Exercise brief:
Across all the entries below, how many lines contain the string "reading"? The number by itself is the answer.

Data:
==========
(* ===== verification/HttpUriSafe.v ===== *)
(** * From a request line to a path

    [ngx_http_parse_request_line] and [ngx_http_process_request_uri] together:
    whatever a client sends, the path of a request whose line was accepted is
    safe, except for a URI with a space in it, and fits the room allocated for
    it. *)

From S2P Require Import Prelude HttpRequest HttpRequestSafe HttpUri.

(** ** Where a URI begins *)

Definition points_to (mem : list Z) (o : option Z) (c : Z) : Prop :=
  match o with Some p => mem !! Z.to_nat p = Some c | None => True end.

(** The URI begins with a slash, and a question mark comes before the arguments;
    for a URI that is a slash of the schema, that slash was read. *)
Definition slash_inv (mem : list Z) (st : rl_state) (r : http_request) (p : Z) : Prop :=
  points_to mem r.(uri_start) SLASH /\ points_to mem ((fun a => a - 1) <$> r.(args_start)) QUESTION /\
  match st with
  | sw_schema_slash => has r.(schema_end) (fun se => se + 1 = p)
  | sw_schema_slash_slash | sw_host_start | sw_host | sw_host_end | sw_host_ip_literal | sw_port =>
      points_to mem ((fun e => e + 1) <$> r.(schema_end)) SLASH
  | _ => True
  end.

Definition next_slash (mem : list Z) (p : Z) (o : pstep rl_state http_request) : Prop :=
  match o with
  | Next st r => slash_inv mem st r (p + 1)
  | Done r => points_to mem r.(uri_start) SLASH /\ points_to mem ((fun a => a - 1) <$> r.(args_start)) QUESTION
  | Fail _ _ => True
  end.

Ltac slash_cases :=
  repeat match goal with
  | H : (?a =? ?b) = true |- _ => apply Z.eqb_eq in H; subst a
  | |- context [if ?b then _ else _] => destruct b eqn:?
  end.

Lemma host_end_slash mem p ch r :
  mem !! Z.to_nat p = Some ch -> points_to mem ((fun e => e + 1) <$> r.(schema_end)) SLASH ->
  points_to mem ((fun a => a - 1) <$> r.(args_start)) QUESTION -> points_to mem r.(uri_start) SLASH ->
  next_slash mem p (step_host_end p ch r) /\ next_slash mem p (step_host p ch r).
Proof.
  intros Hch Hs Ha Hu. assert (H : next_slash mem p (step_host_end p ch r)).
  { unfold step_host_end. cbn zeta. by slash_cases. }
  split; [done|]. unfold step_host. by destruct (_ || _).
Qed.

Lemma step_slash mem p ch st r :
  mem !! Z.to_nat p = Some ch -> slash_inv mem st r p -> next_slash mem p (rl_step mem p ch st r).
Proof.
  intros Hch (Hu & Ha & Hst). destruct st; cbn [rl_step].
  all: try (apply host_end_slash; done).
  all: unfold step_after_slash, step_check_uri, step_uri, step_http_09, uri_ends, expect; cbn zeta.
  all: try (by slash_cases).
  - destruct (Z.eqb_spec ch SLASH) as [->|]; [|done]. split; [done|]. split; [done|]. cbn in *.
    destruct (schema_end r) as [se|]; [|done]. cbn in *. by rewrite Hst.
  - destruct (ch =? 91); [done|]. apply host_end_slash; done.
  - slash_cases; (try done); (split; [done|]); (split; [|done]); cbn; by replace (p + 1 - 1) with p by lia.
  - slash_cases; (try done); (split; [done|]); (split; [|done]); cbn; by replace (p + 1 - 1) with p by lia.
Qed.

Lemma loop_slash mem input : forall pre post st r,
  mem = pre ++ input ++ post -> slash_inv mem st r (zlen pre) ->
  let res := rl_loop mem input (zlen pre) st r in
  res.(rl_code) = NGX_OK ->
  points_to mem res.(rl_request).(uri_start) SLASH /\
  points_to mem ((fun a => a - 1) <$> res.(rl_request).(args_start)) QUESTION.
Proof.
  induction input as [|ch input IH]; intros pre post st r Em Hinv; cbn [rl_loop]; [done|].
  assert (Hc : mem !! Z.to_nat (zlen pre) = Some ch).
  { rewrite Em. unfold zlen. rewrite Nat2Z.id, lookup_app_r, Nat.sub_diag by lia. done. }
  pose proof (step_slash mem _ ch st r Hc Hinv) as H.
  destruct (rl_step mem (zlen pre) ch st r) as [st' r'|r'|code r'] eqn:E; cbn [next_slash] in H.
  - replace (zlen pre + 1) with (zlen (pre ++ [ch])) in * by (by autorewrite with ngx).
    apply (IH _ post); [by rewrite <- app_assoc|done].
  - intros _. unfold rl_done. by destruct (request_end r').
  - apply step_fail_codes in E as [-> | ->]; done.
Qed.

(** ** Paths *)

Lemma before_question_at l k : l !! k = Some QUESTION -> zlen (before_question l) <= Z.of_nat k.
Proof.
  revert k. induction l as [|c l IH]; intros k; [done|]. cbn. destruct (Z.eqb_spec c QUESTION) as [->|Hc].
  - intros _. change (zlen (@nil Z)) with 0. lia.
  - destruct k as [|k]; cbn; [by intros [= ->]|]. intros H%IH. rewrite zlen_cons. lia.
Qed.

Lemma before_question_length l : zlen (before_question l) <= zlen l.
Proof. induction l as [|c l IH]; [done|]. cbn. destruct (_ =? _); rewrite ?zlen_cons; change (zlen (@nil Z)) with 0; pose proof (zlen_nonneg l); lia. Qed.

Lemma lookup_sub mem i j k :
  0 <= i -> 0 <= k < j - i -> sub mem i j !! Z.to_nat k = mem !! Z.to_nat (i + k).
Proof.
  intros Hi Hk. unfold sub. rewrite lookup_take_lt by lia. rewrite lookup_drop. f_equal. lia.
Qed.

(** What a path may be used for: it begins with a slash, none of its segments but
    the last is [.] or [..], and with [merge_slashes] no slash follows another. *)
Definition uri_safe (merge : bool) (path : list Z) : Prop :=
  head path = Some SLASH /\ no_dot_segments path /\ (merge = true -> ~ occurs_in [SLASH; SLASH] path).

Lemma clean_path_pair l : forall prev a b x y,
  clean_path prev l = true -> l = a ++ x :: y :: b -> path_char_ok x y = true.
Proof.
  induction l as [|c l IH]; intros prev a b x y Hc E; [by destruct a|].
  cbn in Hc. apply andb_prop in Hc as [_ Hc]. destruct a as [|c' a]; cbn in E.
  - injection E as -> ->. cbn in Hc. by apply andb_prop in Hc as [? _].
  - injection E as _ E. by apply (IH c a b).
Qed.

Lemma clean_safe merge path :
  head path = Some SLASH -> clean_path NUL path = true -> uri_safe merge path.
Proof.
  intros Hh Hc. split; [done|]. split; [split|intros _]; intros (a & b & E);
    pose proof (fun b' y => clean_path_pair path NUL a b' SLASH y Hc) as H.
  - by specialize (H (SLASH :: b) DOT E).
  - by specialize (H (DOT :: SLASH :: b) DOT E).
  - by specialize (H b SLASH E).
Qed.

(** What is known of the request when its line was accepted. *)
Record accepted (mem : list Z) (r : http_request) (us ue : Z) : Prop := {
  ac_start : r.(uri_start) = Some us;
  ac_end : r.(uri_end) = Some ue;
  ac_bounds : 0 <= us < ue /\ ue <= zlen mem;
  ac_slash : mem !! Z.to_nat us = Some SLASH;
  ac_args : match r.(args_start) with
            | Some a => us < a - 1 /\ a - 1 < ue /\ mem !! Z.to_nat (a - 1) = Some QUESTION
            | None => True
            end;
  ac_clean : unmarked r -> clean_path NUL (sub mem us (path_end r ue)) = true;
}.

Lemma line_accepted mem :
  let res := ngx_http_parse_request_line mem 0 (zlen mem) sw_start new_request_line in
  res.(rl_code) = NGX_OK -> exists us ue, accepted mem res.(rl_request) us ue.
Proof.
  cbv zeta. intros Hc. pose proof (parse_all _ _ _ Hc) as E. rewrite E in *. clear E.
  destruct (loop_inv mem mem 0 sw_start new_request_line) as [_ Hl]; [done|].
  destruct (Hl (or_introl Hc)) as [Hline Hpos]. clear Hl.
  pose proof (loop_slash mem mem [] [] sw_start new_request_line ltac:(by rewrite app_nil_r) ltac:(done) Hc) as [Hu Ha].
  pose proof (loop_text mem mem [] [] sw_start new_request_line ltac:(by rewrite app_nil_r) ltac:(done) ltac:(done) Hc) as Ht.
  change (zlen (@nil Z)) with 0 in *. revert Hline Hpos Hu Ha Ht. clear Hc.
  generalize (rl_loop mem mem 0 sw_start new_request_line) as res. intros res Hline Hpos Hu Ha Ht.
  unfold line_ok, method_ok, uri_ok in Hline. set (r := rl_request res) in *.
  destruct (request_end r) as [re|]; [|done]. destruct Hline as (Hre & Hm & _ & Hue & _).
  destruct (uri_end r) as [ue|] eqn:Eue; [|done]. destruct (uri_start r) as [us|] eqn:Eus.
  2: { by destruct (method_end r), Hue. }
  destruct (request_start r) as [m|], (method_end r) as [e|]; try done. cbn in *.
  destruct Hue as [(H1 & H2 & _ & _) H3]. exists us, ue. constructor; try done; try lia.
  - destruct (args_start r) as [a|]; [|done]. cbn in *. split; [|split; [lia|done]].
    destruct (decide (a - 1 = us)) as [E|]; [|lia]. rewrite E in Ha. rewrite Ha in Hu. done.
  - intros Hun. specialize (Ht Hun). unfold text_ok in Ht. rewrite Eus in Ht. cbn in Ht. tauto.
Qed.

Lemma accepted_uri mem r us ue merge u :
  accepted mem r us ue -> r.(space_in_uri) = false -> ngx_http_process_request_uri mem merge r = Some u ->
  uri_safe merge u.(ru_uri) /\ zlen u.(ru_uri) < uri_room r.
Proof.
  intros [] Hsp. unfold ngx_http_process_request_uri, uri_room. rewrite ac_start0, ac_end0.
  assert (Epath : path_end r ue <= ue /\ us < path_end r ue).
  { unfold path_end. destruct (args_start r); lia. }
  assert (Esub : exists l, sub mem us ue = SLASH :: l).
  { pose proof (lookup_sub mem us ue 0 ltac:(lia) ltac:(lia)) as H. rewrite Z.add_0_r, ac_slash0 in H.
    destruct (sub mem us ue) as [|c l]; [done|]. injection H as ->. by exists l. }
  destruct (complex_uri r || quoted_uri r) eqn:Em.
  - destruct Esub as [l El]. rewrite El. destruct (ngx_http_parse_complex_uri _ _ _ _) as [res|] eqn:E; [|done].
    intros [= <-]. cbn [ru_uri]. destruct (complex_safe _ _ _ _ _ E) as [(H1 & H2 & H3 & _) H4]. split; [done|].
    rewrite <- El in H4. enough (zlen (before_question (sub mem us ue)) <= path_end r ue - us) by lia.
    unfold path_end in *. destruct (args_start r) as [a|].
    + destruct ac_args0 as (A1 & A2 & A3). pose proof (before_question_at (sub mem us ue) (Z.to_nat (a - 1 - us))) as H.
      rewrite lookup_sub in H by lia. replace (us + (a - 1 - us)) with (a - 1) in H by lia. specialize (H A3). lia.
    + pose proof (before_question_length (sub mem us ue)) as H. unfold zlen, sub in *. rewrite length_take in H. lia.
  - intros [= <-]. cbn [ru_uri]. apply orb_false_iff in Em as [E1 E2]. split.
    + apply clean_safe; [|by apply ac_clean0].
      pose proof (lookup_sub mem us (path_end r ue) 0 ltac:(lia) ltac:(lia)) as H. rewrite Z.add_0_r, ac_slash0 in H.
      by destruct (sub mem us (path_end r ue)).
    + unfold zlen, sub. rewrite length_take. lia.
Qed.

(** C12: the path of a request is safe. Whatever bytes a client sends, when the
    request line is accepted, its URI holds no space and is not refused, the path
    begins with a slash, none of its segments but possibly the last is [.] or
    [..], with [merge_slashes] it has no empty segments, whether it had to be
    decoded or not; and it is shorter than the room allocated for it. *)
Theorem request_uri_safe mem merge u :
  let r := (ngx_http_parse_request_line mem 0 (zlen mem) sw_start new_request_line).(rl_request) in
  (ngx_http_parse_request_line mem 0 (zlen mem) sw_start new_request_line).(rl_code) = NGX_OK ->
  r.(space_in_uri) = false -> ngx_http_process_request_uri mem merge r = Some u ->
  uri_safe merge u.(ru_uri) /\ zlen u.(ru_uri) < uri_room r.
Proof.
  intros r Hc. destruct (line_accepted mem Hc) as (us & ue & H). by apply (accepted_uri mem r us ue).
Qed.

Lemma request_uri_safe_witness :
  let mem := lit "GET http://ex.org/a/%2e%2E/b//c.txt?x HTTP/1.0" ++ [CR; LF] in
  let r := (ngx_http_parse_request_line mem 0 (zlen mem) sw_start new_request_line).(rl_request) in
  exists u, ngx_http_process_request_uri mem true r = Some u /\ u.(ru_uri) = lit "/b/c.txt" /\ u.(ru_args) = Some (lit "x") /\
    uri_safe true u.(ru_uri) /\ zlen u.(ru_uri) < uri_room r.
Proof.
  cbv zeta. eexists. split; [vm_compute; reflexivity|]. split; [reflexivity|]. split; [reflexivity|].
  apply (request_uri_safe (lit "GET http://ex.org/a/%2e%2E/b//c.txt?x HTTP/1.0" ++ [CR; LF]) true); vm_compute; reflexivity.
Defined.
==========
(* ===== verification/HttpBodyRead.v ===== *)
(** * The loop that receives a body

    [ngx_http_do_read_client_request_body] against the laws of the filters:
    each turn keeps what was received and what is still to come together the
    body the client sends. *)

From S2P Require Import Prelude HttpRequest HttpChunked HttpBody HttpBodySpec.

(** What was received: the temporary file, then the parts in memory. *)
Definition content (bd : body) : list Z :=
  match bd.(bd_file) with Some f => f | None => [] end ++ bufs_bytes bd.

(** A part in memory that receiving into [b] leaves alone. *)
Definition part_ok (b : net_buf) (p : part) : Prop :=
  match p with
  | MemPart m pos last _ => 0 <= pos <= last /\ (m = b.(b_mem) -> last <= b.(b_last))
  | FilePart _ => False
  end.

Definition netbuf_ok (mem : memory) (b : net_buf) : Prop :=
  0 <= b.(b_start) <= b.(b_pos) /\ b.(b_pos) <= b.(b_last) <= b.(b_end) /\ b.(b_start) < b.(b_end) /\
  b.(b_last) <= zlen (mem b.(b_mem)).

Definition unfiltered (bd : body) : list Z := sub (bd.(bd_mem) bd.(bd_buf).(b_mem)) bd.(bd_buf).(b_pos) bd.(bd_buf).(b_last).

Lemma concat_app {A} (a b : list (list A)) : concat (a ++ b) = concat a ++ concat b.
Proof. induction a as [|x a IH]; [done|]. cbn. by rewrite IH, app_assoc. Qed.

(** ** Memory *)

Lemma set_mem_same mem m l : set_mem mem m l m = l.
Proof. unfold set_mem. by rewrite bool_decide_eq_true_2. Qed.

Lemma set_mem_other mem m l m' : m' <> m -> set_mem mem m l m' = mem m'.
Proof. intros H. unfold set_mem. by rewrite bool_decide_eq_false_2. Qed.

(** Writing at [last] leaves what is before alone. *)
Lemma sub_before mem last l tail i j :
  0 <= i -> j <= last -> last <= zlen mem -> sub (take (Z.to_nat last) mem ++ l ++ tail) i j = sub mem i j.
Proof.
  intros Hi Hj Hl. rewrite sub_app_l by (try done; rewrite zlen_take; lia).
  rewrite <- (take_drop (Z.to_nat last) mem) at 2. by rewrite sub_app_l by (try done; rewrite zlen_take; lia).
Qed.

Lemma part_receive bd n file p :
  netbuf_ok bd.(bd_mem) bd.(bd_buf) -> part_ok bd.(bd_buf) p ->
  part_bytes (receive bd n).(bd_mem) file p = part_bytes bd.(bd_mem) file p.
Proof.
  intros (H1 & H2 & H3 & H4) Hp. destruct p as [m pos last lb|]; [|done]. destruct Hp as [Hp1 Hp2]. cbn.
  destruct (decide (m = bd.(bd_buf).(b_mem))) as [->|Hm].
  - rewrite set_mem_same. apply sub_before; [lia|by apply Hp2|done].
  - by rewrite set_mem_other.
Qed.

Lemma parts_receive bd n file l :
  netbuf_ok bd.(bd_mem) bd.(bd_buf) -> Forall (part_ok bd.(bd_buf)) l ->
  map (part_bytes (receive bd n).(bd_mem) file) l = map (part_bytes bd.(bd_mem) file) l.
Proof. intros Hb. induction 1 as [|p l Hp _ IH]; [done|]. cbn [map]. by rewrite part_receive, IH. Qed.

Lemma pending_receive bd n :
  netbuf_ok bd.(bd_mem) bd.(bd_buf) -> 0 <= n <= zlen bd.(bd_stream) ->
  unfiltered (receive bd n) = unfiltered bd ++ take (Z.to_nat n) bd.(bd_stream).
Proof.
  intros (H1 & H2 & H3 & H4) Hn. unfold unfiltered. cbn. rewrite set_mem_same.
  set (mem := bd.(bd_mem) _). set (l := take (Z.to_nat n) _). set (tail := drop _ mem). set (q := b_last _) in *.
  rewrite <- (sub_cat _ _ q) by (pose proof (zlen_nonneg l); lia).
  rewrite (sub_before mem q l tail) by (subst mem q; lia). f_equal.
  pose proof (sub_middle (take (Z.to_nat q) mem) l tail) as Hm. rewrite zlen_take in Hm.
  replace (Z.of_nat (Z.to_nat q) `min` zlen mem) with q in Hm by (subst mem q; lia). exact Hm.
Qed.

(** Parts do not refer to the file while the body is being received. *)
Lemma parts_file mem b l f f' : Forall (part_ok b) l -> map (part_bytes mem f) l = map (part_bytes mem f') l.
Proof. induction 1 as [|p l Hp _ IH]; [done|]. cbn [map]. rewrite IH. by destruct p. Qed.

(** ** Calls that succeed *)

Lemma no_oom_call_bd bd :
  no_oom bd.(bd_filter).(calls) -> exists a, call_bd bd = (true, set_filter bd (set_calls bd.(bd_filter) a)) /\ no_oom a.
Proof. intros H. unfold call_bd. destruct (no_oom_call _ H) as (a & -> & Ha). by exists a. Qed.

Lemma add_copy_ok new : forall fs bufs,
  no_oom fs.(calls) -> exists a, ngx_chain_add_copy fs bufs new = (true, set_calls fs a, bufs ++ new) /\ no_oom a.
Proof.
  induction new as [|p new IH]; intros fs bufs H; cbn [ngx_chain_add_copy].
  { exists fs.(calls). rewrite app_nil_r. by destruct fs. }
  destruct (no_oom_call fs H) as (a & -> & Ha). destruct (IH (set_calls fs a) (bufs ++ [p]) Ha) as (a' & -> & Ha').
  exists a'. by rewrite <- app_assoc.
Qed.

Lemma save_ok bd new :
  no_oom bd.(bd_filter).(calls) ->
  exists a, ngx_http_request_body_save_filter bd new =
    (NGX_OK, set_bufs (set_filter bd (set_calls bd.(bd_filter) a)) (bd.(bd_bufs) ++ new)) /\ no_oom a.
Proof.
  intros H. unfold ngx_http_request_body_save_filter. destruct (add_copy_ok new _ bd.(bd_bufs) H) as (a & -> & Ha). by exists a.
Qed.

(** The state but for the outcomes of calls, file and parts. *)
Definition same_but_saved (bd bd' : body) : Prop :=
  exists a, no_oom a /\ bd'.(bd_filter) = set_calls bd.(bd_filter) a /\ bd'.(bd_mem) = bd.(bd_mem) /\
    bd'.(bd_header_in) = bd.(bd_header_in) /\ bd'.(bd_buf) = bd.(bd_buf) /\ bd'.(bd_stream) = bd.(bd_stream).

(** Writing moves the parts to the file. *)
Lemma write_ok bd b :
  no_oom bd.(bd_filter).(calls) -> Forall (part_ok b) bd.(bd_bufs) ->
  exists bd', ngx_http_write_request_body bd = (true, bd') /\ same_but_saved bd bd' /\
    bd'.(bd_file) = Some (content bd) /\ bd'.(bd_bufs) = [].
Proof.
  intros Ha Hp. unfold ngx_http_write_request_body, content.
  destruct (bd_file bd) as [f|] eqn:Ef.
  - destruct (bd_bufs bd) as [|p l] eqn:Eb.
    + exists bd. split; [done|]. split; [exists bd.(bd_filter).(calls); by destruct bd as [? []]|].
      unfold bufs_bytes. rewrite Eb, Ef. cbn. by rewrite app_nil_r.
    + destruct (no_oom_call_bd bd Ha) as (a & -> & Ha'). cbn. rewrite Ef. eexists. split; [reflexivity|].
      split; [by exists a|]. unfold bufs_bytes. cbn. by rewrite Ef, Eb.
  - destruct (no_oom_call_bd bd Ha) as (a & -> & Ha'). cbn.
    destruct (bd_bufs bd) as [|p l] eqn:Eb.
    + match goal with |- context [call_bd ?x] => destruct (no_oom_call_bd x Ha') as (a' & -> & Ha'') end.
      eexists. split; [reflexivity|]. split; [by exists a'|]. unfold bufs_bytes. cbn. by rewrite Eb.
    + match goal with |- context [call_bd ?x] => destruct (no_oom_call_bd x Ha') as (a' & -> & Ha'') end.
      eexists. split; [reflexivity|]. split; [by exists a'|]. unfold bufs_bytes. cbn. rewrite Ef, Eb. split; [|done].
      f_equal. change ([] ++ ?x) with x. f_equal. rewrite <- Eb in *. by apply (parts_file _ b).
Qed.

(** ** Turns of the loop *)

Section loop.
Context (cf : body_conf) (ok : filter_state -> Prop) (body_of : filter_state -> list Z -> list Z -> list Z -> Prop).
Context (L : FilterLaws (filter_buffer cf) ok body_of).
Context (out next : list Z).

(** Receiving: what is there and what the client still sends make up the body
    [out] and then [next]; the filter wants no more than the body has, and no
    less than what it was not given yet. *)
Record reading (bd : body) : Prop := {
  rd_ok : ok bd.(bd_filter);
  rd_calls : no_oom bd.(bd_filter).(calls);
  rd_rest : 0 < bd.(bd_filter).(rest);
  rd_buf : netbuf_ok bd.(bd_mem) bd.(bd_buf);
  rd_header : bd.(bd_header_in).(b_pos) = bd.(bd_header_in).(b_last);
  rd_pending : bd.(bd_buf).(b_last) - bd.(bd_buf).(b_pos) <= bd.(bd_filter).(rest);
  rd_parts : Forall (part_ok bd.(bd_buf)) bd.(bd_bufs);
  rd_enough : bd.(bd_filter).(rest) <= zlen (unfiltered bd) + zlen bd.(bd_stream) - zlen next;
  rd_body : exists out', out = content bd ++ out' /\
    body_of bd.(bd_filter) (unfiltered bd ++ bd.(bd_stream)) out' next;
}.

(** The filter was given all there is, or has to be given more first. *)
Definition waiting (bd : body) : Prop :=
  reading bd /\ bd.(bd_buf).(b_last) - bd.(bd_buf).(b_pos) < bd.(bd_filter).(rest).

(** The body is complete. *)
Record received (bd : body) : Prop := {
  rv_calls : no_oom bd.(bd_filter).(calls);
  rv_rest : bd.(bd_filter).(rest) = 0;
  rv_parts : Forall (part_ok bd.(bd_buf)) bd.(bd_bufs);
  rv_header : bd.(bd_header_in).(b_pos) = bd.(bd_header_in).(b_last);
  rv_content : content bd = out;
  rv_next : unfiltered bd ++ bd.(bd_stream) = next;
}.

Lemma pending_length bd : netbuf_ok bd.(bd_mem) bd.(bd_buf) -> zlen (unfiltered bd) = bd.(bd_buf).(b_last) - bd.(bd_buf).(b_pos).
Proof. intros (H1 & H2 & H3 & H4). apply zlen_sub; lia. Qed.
==========
Response:
2